CD8+ T cells produce RANTES during acute rejection of murine allogeneic skin grafts

Background. Based on their chemoattractant properties, it is likely that chemokines play a role in recruiting alloantigen-primed T cells to allografts and in amplifying inflammation within the graft, The graft-infiltrating leukocytes producing specific chemokines remain largely unknown, Methods. We tested the intragraft RNA expression of the chemokine RANTES (regulated on activation normal T expressed and secreted) and granzyme B during rejection of full thickness, allogeneic skin grafts by C57BL/6 mice. Grafts with different immunogenetic disparities were chosen to test expression when rejection was mediated by CD4(+), CD8(+), or both CD4(+) and CD8(+) T cells. RNA expression was also tested in purified CD4(+) and CD8(+) T cell populations from skin graft recipients. Immunohistology was performed on graft sections to test colocalization of RANTES protein and graft-infiltrating CD4(+) and CD8(+) T cells. Results. Intra-allograft RANTES RNA expression was not observed during CD4(+) T cell-mediated rejection.
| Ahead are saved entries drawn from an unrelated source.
(** ** The parts *)

(** The read, and the search in what it returned. *)
Lemma read_search_always {A} key (none : A) (body : mem -> Z -> Z -> prog A) (fail : Z -> A)
    (I : list event -> Prop) (Q : list event -> A -> Prop) :
  I [] -> (forall m rv, I [index_read m rv]) -> (forall h rv, rv < 0 -> Q h (fail rv)) -> (forall h, Q h none) ->
  (forall m i, first_entry key m i -> Z.of_nat i < rx_max_resources rx ->
     always_in alloc_env (body m (entry_pos rx i) (lease_offset rx i)) I Q [index_read m 0]) ->
  always_in alloc_env
    (r ← read_rindex io_timeout rx;
     if fst r <? 0 then Ret (fail (fst r))
     else match snd r with
     | None => Ub
     | Some iobuf =>
         s ← search_entries rx iobuf key;
         match s with
         | None => Ret none
         | Some (ent_offset, res_offset) => body iobuf ent_offset res_offset
         end
     end) I Q [].
Proof.
  intros H0 H1 Hf Hn Hb. apply always_bind. unfold read_rindex. apply always_bind, always_memalign_ok; [done|]. intros b.
  cbn [nz fst Z.eqb negb]. apply always_bind, always_call; [done|]. intros [rv m] [[Hrv _] _]. cbn [fst snd ev] in *.
  split; [apply H1|]. destruct (Z.ltb_spec rv 0).
  - apply always_ret; [apply H1|]. cbn [fst]. destruct (Z.ltb_spec rv 0); [|lia]. apply always_ret; [apply H1|by apply Hf].
  - assert (rv = 0) as -> by lia. apply always_ret; [apply H1|]. cbn [fst snd Z.ltb Z.compare].
    apply always_bind. rw search_entries_spec //. destruct (list_find _ _) as [[i e]|] eqn:Ef.
    + pose proof (proj1 (proj1 (list_find_Some _ _ _ _) Ef)) as Ei. rw lookup_entries in Ei.
      destruct (Z.ltb_spec (Z.of_nat i) (rx_max_resources rx)); [|done].
      destruct (index_sizes rx Hgeo) as (_ & Ha & _). destruct (Z.ltb_spec (Z.of_nat i * rx_align rx) (2 ^ 31)); [|nia].
      apply always_ret; [apply H1|]. apply (Hb m i); [by exists e|done].
    + apply always_ret; [apply H1|]. apply always_ret; [apply H1|apply Hn].
Qed.

(** The write of the area of lease [i], after [pre]. *)
Lemma lease_write_always num_hosts clear i (I : list event -> Prop) (Q : list event -> Z * token -> Prop) pre :
  0 <= num_hosts -> I pre -> (forall h rv t, I h -> rv < 0 -> Q h (rv, t)) ->
  (forall m rv, lease_image i num_hosts clear m -> I (pre ++ [lease_write i m rv])) ->
  (forall m t, lease_image i num_hosts clear m -> Q (pre ++ [lease_write i m 0]) (0, t)) ->
  always_in alloc_env (paxos_lease_init com (lease_token rx name (lease_offset rx i) io_timeout) num_hosts clear) I Q pre.
Proof.
  intros Hh Hpre Hfail HI HQ.
  pose proof (token_geometry rx name (lease_offset rx i) (rx_ss rx) (rx_align rx) io_timeout None num_hosts
    (xg_sizes rx Hgeo) (proj2 Hname) Hls Hh) as Hg. fold (lease_token rx name (lease_offset rx i) io_timeout) in Hg.
  pose proof (always_embed (fun _ => True) _ _ _ alloc_env pre [] ltac:(intros h X c x [H _]; split; [done|by apply Forall_true])
    (format_always com _ _ _ clear _ _ _ _ Hg)) as Hf. rw app_nil_r in Hf.
  assert (HI' : forall h es, h = pre ++ es -> lease_formatting (lease_token rx name (lease_offset rx i) io_timeout) clear (rx_ss rx)
    (rx_align rx) (size_to_max_hosts (rx_ss rx) (rx_align rx)) (lease_hosts (rx_ss rx) (rx_align rx) num_hosts) es -> I h).
  { intros h es -> [-> |(m & ds & d & rest & rv & Hm & Ed & ->)]; [by rw app_nil_r|].
    cbn [t_disks lease_token rx_token] in Ed. destruct ds as [|d0 ds]; [|by destruct ds].
    injection Ed as <- <-. by apply HI. }
  eapply always_mono; [exact (always_and _ _ _ _ _ _ Hf (lease_init_code com _ _ _ clear _ _ _ _ Hg _))| |].
  - intros h [(es & E & Hes & _) _]. by apply (HI' h es).
  - intros h [rv t] [(es' & E' & Hes' & _) _] [(es & E & Hq & _) Hrv]. cbn [fst snd] in *.
    destruct (decide (rv = 0)) as [-> |]; [|apply Hfail; [by apply (HI' h es')|lia]].
    destruct (Hq eq_refl) as (_ & m & Hm & Em). cbn [app] in Em. rw E Em. by apply HQ.
Qed.
(* ===== verification/Resource.v ===== *)
(** * Resources and their tokens ([src/src/resource.c], second part)

    A [struct resource] stands for a lease that this host is acquiring, holds or
    releases; the tokens on its list are the local processes that hold it, several
    when it is shared. The manager keeps the resources on five lists, under
    [resource_mutex], and a thread that releases leases in the background and
    examines requests of other hosts.

    An operation is an [rthread]: critical sections on the state of the manager
    ([RSec]) and i/o between them ([RIo]), where other threads can run. A section
    that follows a pointer to freed memory, or unlinks what is on no list, has the
    result [None]. An access to a field of a resource outside of the mutex is a
    section of its own. *)

From S2P Require Import Prelude OnDisk SizeFlags Timeouts Io DeltaLease PaxosBlocks PaxosBallot PaxosLease.
From S2P Require Import Lockspace HostStatus Clients ResourceDisk.

(** ** Constants *)

Definition EALREADY : Z := 114.
Definition EUCLEAN : Z := 117.
Definition E2BIG : Z := 7.
Definition SANLK_ACQUIRE_SHRETRY : Z := -246.
Definition FREE_RES_COUNT : Z := 128.

Definition R_SHARED : Z := 0x1.
Definition R_THREAD_EXAMINE : Z := 0x2.
Definition R_THREAD_RELEASE : Z := 0x4.
Definition R_RESTRICT_SIGKILL : Z := 0x8.
Definition R_RESTRICT_SIGTERM : Z := 0x10.
Definition R_LVB_WRITE_RELEASE : Z := 0x20.
Definition R_UNDO_SHARED : Z := 0x40.
Definition R_ERASE_ALL : Z := 0x80.

Definition T_RESTRICT_SIGKILL : Z := 0x1.
Definition T_RESTRICT_SIGTERM : Z := 0x2.

Definition SANLK_RES_LVER : Z := 0x1.
Definition SANLK_RES_NUM_HOSTS : Z := 0x2.
Definition SANLK_RES_PERSISTENT : Z := 0x8.
Definition SANLK_ACQUIRE_LVB : Z := 0x1.
Definition SANLK_ACQUIRE_ORPHAN : Z := 0x2.
Definition SANLK_ACQUIRE_ORPHAN_ONLY : Z := 0x4.
Definition SANLK_ACQUIRE_OWNER_NOWAIT : Z := 0x8.
Definition SANLK_CONVERT_OWNER_NOWAIT : Z := 0x8.
Definition SANLK_REQ_FORCE : Z := 0x1.
Definition SANLK_REQ_GRACEFUL : Z := 0x2.

(** ** State *)

(** The address of a resource or of a token. *)
Abbreviation addr := nat.
(** The results of a lookup with the claim they leave. *)
Definition lookup_post (c : claim) (tk : addr) (Q : lookup -> claim -> Prop) : Prop :=
  (forall rv, rv < 0 -> Q (LkReturn rv) c) /\ (forall p, Q (LkReturn SANLK_OK) (linked_claim c tk p SHeld)) /\
  (forall p, Q LkAdopt (linked_claim c tk p SHeld)) /\ (forall p, Q (LkNew p) (linked_claim c tk p SAdd)).

(** A section that ends in a state with the claims kept. *)
Definition section_ends {T} (o : option (T * resmgr)) (c : claim) (m : resmgr) (Q : T -> claim -> Prop) : Prop :=
  exists x m' c', o = Some (x, m') /\ inv m' /\ passes c c' m m' /\ Q x c'.

Lemma refuse_ends c tk p r rv m Q :
  inv m -> holds c m -> c.(c_tok) = Some (tk, Idle) -> get_res p m = Some r -> rv < 0 -> lookup_post c tk Q ->
  section_ends (refuse tk p rv m) c m Q.
Proof.
  intros Hi Hh Ec Hr Hrv [HQ _]. destruct (refuse_ok c tk Idle p r rv m Hi Hh Ec Hr) as (m' & E & Hi' & Hp).
  exists (LkReturn rv), m', c. auto.
Qed.

Lemma lookup_held_ok c tk p r t m Q :
  inv m -> holds c m -> c.(c_tok) = Some (tk, Idle) -> c.(c_rem) = None -> p ∈ on SHeld m.(rm_lists) ->
  get_res p m = Some r -> get_tok tk m = Some t -> res_names r = tok_names t -> lookup_post c tk Q ->
  section_ends (lookup_held past tk p m) c m Q.
Proof.
  intros Hi Hh Ec Erem Hp Hr Ht En HQ. unfold lookup_held. rw Ht. cbn. rw Hr. cbn. destruct (_ && _) eqn:E.
  2: { by apply (refuse_ends c tk p r). }
  apply andb_true_iff in E as [Est Esr]. unfold upd_tok. rw Ht. cbn.
  set (t1 := put_disks _ t). set (m1 := m <| rm_toks := _ |>).
  rw (link_eq tk p m1 r t1); [done|by unfold get_tok; cbn; rw lookup_insert_eq|]. cbn.
  eexists (LkReturn SANLK_OK), _, (linked_claim c tk p SHeld). split; [done|].
  match goal with |- ResourceLists.inv _ ?m2 /\ _ => assert (Hk : kept c (linked_claim c tk p SHeld) m m2) end.
  { eapply (link_ok c tk p SHeld SHeld r (add_token tk r) m _ t (put_res_id r.(rs_res_id) t1 <| mt_resource := Some p |>)); try done.
    - by left.
    - apply (changes_build tk (put_res_id r.(rs_res_id) t1 <| mt_resource := Some p |>)); try done; cbn.
      + apply placed_refl; [by apply (inv_lists _ _ Hi)|done]. + by rw insert_insert_eq.
    - destruct (inv_slots _ _ Hi SHeld p r Hp Hr) as [_ H]. done.
    - unfold get_tok. cbn. by rw lookup_insert_eq.
    - by left.
    - apply (inv_count _ _ Hi). }
  destruct Hk. split; [done|]. split; [done|]. apply HQ.
Qed.
(** ** Walks over a list *)

Lemma orphan_rem_ok p r m :
  inv m -> p ∈ on SOrphan m.(rm_lists) -> get_res p m = Some r ->
  exists m1 m', upd_res p (add_rflags R_THREAD_RELEASE) m = Some m1 /\ list_move add_rem p m1 = Some m' /\ quiet m m' /\
    forall q, q <> p -> q ∈ on SOrphan m.(rm_lists) -> q ∈ on SOrphan m'.(rm_lists).
Proof.
  intros Hi Hp Hr. set (r' := add_rflags R_THREAD_RELEASE r).
  destruct (upd_res_changes None p SOrphan r (add_rflags R_THREAD_RELEASE) m (inv_lists _ _ Hi) Hp Hr) as (m1 & E1 & Hch1 & Ht1 & Hl1 & Hc1).
  destruct (list_move_changes None p SOrphan SRem r' m1) as (m' & E2 & Hch2 & Ht2 & Hf2 & Hc2); try done.
  { rw Hl1. apply (inv_lists _ _ Hi). } { by rw Hl1. } { apply (ch_get_p Hch1). }
  pose proof (changes_trans None p SOrphan SOrphan SRem r r' r' m m1 m' Hch1 Hch2) as Hch.
  destruct (inv_slots _ _ Hi SOrphan p r Hp Hr) as [Hnil _].
  exists m1, m'. split; [done|]. split; [done|]. split; [split|].
  - apply (inv_changes None p SOrphan SRem r r' m m'); try done.
    + intros _. by left.
    + apply (count_kept strict m); [done|by rw Hf2 Hl1|by rw Hc2 Hc1].
  - intros c Hh. apply (holds_changes None p SOrphan SRem r r' m m'); try done.
    + apply (inv_lists _ _ Hi). + by left. + cbn. rw Hnil. by intros x _ ?%not_elem_of_nil.
  - intros q Hne Hq. apply (ch_on Hch). by right.
Qed.

Lemma orphans_to_rem_ok ls nm l m :
  inv m -> NoDup l -> (forall p, p ∈ l -> p ∈ on SOrphan m.(rm_lists)) ->
  exists n m', orphans_to_rem ls nm l m = Some (n, m') /\ quiet m m'.
Proof.
  intros Hi Hn Ha. revert m Hi Ha. induction Hn as [|p l Hp Hn IH]; intros m Hi Ha; cbn; [by exists 0, m|].
  assert (Hpo : p ∈ on SOrphan m.(rm_lists)) by (apply Ha; by left).
  destruct (on_alloc strict m SOrphan p Hi Hpo) as [r Hr]. rw Hr. cbn. destruct (_ && _).
  2: { apply IH; [done|]. intros q Hq. apply Ha. by right. }
  destruct (orphan_rem_ok p r m Hi Hpo Hr) as (m1 & m2 & E1 & E2 & Hq & Hon). rw E1. cbn. rw E2. cbn.
  destruct (IH m2) as (n & m3 & E3 & Hq3); [apply Hq| |].
  { intros q Hq'. apply Hon; [by intros ->|]. apply Ha. by right. }
  rw E3. cbn. exists (n + 1), m3. split; [done|]. by apply (res_quiet_trans m m2).
Qed.

Lemma purge_ok s name l m :
  s = SFree \/ s = SOrphan -> inv m -> NoDup l -> (forall p, p ∈ l -> p ∈ on s m.(rm_lists)) ->
  exists m', purge_resource_list name l m = Some m' /\ quiet m m'.
Proof.
  intros Hs Hi Hn Ha. revert m Hi Ha. induction Hn as [|p l Hp Hn IH]; intros m Hi Ha; cbn; [by exists m|].
  assert (Hpo : p ∈ on s m.(rm_lists)) by (apply Ha; by left).
  destruct (on_alloc strict m s p Hi Hpo) as [r Hr]. rw Hr. cbn. destruct (strncmp_eq _ _ _).
  2: { apply IH; [done|]. intros q Hq. apply Ha. by right. }
  destruct (drop_ok strict m p s Hi Hpo Hs) as (m1 & E & Hi1 & Hh1 & [_ Hon] & _). rw E. cbn.
  destruct (IH m1 Hi1) as (m2 & E2 & Hq2).
  { intros q Hq. apply Hon. split; [by intros ->|]. apply Ha. by right. }
  exists m2. split; [done|]. by apply (res_quiet_trans m m1).
Qed.
(* ===== verification/ResourceSafety.v ===== *)
(** * Leases of resources: what the disk operations do

    Theorems on [ResourceDisk] and on the first section of [acquire_token]: which
    blocks of other hosts are cleared and when, what a host block reads back as, how a
    search ends. *)

From S2P Require Import Prelude OnDisk SizeFlags Timeouts Io DeltaLease PaxosBlocks PaxosBallot PaxosLease PaxosSafety.
From S2P Require Import Lockspace HostStatus Clients ResourceDisk Resource ResourceLists ResourceOps ResourceAcquire ResourceSystem.

(** ** Shared leases of dead hosts *)

(** What [host_live] takes for the death of a host whose generation [gen] held the
    lease: [info] is an answer of [host_info] and [clock] the times that the clock
    can show then. *)
Definition shows_dead (com : command_line) (clock : Z -> Prop) (info : Z * host_status) (gen : Z) : Prop :=
  let hs := snd info in
  let dead := u64 (calc_host_dead_seconds com hs.(hs_io_timeout)) in
  fst info = 0 /\ hs.(hs_last_check) <> 0 /\
  (hs.(hs_timestamp) = 0 \/ gen < hs.(hs_owner_generation) \/
   exists now, clock now /\
     (hs.(hs_last_live) = 0 /\ dead < u64 (now - hs.(hs_first_check)) \/
      hs.(hs_last_live) <> 0 /\ dead < u64 (now - hs.(hs_last_live)))).

(** The status of the hosts of the lockspace [space] and the clock, which may change
    with every i/o. *)
Definition status_env (space : list Z) (info : list event -> Z -> Z * host_status -> Prop)
    (clock : list event -> Z -> Prop) : env := fun h X c x =>
  resp_ok c x /\
  match c in cmd X return X -> Prop with
  | CHostInfo name id => fun x => name = space -> info h id x
  | CMonotime => fun x => clock h x
  | _ => fun _ => True
  end x.

(** Histories each of whose events is allowed after those before it. *)
Inductive allowed (ok : list event -> event -> Prop) : list event -> Prop :=
  | allowed_nil : allowed ok []
  | allowed_snoc h e : allowed ok h -> ok h e -> allowed ok (h ++ [e]).
(* ===== verification/AioSafety.v ===== *)
(** * The buffers of asynchronous i/o are safe

    Whose buffer is whose ([wf]): every allocated buffer belongs to the code that allocated
    it or to exactly one slot whose request the kernel has. Under it no operation of a
    task frees memory twice or memory that the kernel still uses; sector i/o loses
    nothing; and the buffer that is kept between the renewals of a lockspace is
    safe because of the results that are passed from one to the next. Value
    blocks do not keep to it. *)

From S2P Require Import Prelude Io Aio.

(** ** Ownership *)

(** The code ends in a state with [Q], and does nothing undefined. *)
Definition runs {A} (m : aioM A) (Q : A -> aio -> Prop) (s : aio) : Prop :=
  match m s with Some (a, s') => Q a s' | None => False end.

Definition bufset (b : option addr) : gset addr := match b with Some b => {[b]} | None => ∅ end.

(** The slot [i] is used, for the buffer [b]. *)
Definition held (s : aio) (i : nat) (b : addr) : Prop :=
  exists cb, s.(ai_callbacks) !! i = Some cb /\ cb.(cb_used) = true /\ cb.(cb_buf) = Some b.

(** The kernel has exactly the requests of the used slots. *)
Definition flight_ok (s : aio) : Prop := forall i,
  match s.(ai_flight) !! i with
  | Some ic => exists cb, s.(ai_callbacks) !! i = Some cb /\ cb.(cb_used) = true /\ cb.(cb_iocb) = ic /\ cb.(cb_buf) = ic.(ic_buf)
  | None => forall cb, s.(ai_callbacks) !! i = Some cb -> cb.(cb_used) = false
  end.

(** The waits only fail when they are interrupted, and no code of the kernel is the one that
    [do_linux_aio] uses for a timeout. *)
Definition good_answer (a : kanswer) : Prop :=
  match a with
  | AEvents rv _ res => (0 <= rv \/ rv = - EINTR) /\ i32 res <> SANLK_AIO_TIMEOUT
  | ASubmit rv => rv <> SANLK_AIO_TIMEOUT
  | _ => True
  end.

(** [own]: the buffers that belong to the code. *)
Record wf (own : gset addr) (s : aio) : Prop := Wf {
  wf_flight : flight_ok s;
  wf_heap : forall b, b ∈ s.(ai_heap) <-> b ∈ own \/ exists i, held s i b;
  wf_own : forall i b, held s i b -> b ∉ own;
  wf_distinct : forall i j b, held s i b -> held s j b -> i = j;
  wf_good : Forall good_answer s.(ai_answers)
}.

Lemma runs_bind {A B} (m : aioM A) (f : A -> aioM B) Q s :
  runs m (fun a s => runs (f a) Q s) s -> runs (m ≫= f) Q s.
Proof. unfold runs, mbind, aioM_bind. by destruct (m s) as [[a s']|]. Qed.

Lemma runs_mono {A} (m : aioM A) (Q Q' : A -> aio -> Prop) s :
  runs m Q s -> (forall a s, Q a s -> Q' a s) -> runs m Q' s.
Proof. unfold runs. destruct (m s) as [[a s']|]; [|done]. auto. Qed.

Lemma runs_ret {A} (a : A) (Q : A -> aio -> Prop) s : Q a s -> runs (mret a) Q s.
Proof. done. Qed.

Lemma runs_modify f (Q : unit -> aio -> Prop) s : Q tt (f s) -> runs (modify f) Q s.
Proof. done. Qed.

Lemma runs_get {A} (f : aio -> A) (Q : A -> aio -> Prop) s : Q (f s) s -> runs (get f) Q s.
Proof. done. Qed.

(** What [wf] depends on. *)
Lemma wf_ext own s s' :
  s'.(ai_callbacks) = s.(ai_callbacks) -> s'.(ai_flight) = s.(ai_flight) -> s'.(ai_heap) = s.(ai_heap) ->
  Forall good_answer s'.(ai_answers) -> wf own s -> wf own s'.
Proof.
  intros Hc Hf Hh Ha [H1 H2 H3 H4 _]. unfold flight_ok, held in *.
  constructor; unfold flight_ok, held; rw ?Hc ?Hf ?Hh; done.
Qed.

Lemma wf_answers own s l : Forall good_answer l -> wf own s -> wf own (s <| ai_answers := l |>).
Proof. intros Hl H. apply (wf_ext own s); [done..|exact H]. Qed.

Lemma held_set s i j b f cb :
  s.(ai_callbacks) !! j = Some cb ->
  held (s <| ai_callbacks := <[j := f cb]> s.(ai_callbacks) |>) i b <->
    (i <> j /\ held s i b) \/ (i = j /\ cb_used (f cb) = true /\ cb_buf (f cb) = Some b).
Proof.
  intros Hj. unfold held. cbn. destruct (decide (i = j)) as [->|Hij].
  - rw list_lookup_insert_eq; [by eapply lookup_lt_Some|]. naive_solver.
  - rw list_lookup_insert_ne //. naive_solver.
Qed.

(** A slot that is in use, with the kernel's copy of its request. *)
Lemma wf_flight_slot own s i ic :
  wf own s -> s.(ai_flight) !! i = Some ic ->
  exists cb, s.(ai_callbacks) !! i = Some cb /\ cb.(cb_used) = true /\ cb.(cb_iocb) = ic /\ cb.(cb_buf) = ic.(ic_buf).
Proof. intros Hw Hi. pose proof (wf_flight _ _ Hw i) as H. by rw Hi in H. Qed.

Lemma wf_slot_flight own s i cb :
  wf own s -> s.(ai_callbacks) !! i = Some cb -> cb.(cb_used) = true ->
  s.(ai_flight) !! i = Some cb.(cb_iocb) /\ cb.(cb_buf) = cb.(cb_iocb).(ic_buf).
Proof.
  intros Hw Hi Hu. pose proof (wf_flight _ _ Hw i) as H. destruct (ai_flight s !! i) as [ic|].
  - destruct H as (cb' & Hi' & _ & <- & Hb). by rw Hi in Hi'; injection Hi' as <-.
  - by rw (H cb Hi) in Hu.
Qed.

(** The request in slot [i] is over: its buffer belongs to the code again. *)
Lemma wf_complete own s i cb cb' :
  wf own s -> s.(ai_callbacks) !! i = Some cb -> cb.(cb_used) = true -> cb'.(cb_used) = false ->
  wf (bufset cb.(cb_buf) ∪ own)
    (s <| ai_flight := delete i s.(ai_flight) |> <| ai_callbacks := <[i := cb']> s.(ai_callbacks) |>).
Proof.
  intros Hw Hi Hu Hu'. set (s1 := s <| ai_flight := delete i s.(ai_flight) |>).
  assert (Hh : forall j b, held (s1 <| ai_callbacks := <[i := cb']> s1.(ai_callbacks) |>) j b <-> j <> i /\ held s j b).
  { intros j b. rw (held_set s1 j i b (fun _ => cb') cb Hi). rw Hu'. unfold held. cbn. naive_solver. }
  assert (Hb : forall b, b ∈ bufset (cb_buf cb) <-> held s i b).
  { intros b. unfold held, bufset. destruct (cb_buf cb) as [b'|] eqn:E; [|split; [set_solver|naive_solver congruence]].
    rw elem_of_singleton. split; [intros ->; by exists cb|]. intros (cb2 & H2 & _ & H3). congruence. }
  constructor.
  - intros j. cbn. destruct (decide (j = i)) as [->|Hj].
    + rw lookup_delete_eq list_lookup_insert_eq; [by eapply lookup_lt_Some|]. by intros cb2 [= <-].
    + rw lookup_delete_ne // list_lookup_insert_ne //. apply (wf_flight _ _ Hw).
  - intros b. change (b ∈ s.(ai_heap) <-> b ∈ bufset (cb_buf cb) ∪ own \/
      (exists j, held (s1 <| ai_callbacks := <[i := cb']> s1.(ai_callbacks) |>) j b)).
    rw (wf_heap _ _ Hw) elem_of_union Hb. setoid_rewrite Hh. split.
    + intros [?|[j Hj]]; [auto|]. destruct (decide (j = i)) as [->|]; eauto.
    + intros [[?|?]|(j & _ & Hj)]; eauto.
  - intros j b [Hj H]%Hh. rw elem_of_union Hb. intros [H2|H2]; [by apply Hj, (wf_distinct _ _ Hw j i b)|].
    by apply (wf_own _ _ Hw j b).
  - intros j k b [_ Hj]%Hh [_ Hk]%Hh. by apply (wf_distinct _ _ Hw j k b).
  - apply (wf_good _ _ Hw).
Qed.

Lemma wf_freed own s b :
  b ∉ own -> wf ({[b]} ∪ own) s -> wf own (s <| ai_heap := s.(ai_heap) ∖ {[b]} |>).
Proof.
  intros Hb Hw. constructor; [apply (wf_flight _ _ Hw)| | |apply (wf_distinct _ _ Hw)|apply (wf_good _ _ Hw)].
  - intros b'. cbn. rw elem_of_difference elem_of_singleton (wf_heap _ _ Hw). split; [set_solver|].
    intros [H|[i Hi]]; [set_solver|]. split; [by right; exists i|]. intros ->.
    apply (wf_own _ _ Hw i b Hi). set_solver.
  - intros i b' Hi. pose proof (wf_own _ _ Hw i b' Hi). set_solver.
Qed.

Lemma wf_in_heap own s b : b ∈ own -> wf own s -> b ∈ s.(ai_heap).
Proof. intros Hb Hw. apply (wf_heap _ _ Hw). by left. Qed.

(** The kernel has no request with a buffer that belongs to the code. *)
Lemma wf_not_flight own s b : b ∈ own -> wf own s -> in_flight b s = false.
Proof.
  intros Hb Hw. destruct (in_flight b s) eqn:E; [|done]. apply existsb_exists in E as ([i ic] & Hin & Hic%bool_decide_eq_true).
  apply list_elem_of_In, elem_of_map_to_list in Hin. destruct (wf_flight_slot _ _ _ _ Hw Hin) as (cb & H1 & H2 & _ & H3).
  cbn in Hic. destruct (wf_own _ _ Hw i b); [|done]. exists cb. split; [done|]. split; [done|congruence].
Qed.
Expression of RANTES and granzyme B RNA was observed at low levels in purified populations of CD8(+), but not CD4(+), T cells from the spleen and lymph nodes of graft recipients beginning at day 7 after transplantation and increased thereafter. Intra-allograft RANTES protein was associated with a small number of graft-infiltrating CDS' T cells but was also associated with endothelial cells and with many graft-infiltrating CD4(+) T cells. Conclusions. CD8(+) T cells produce RANTES during allogeneic skin graft rejection. In the allograft, the chemokine also colocalizes with CD4(+) T cells that do not produce RANTES.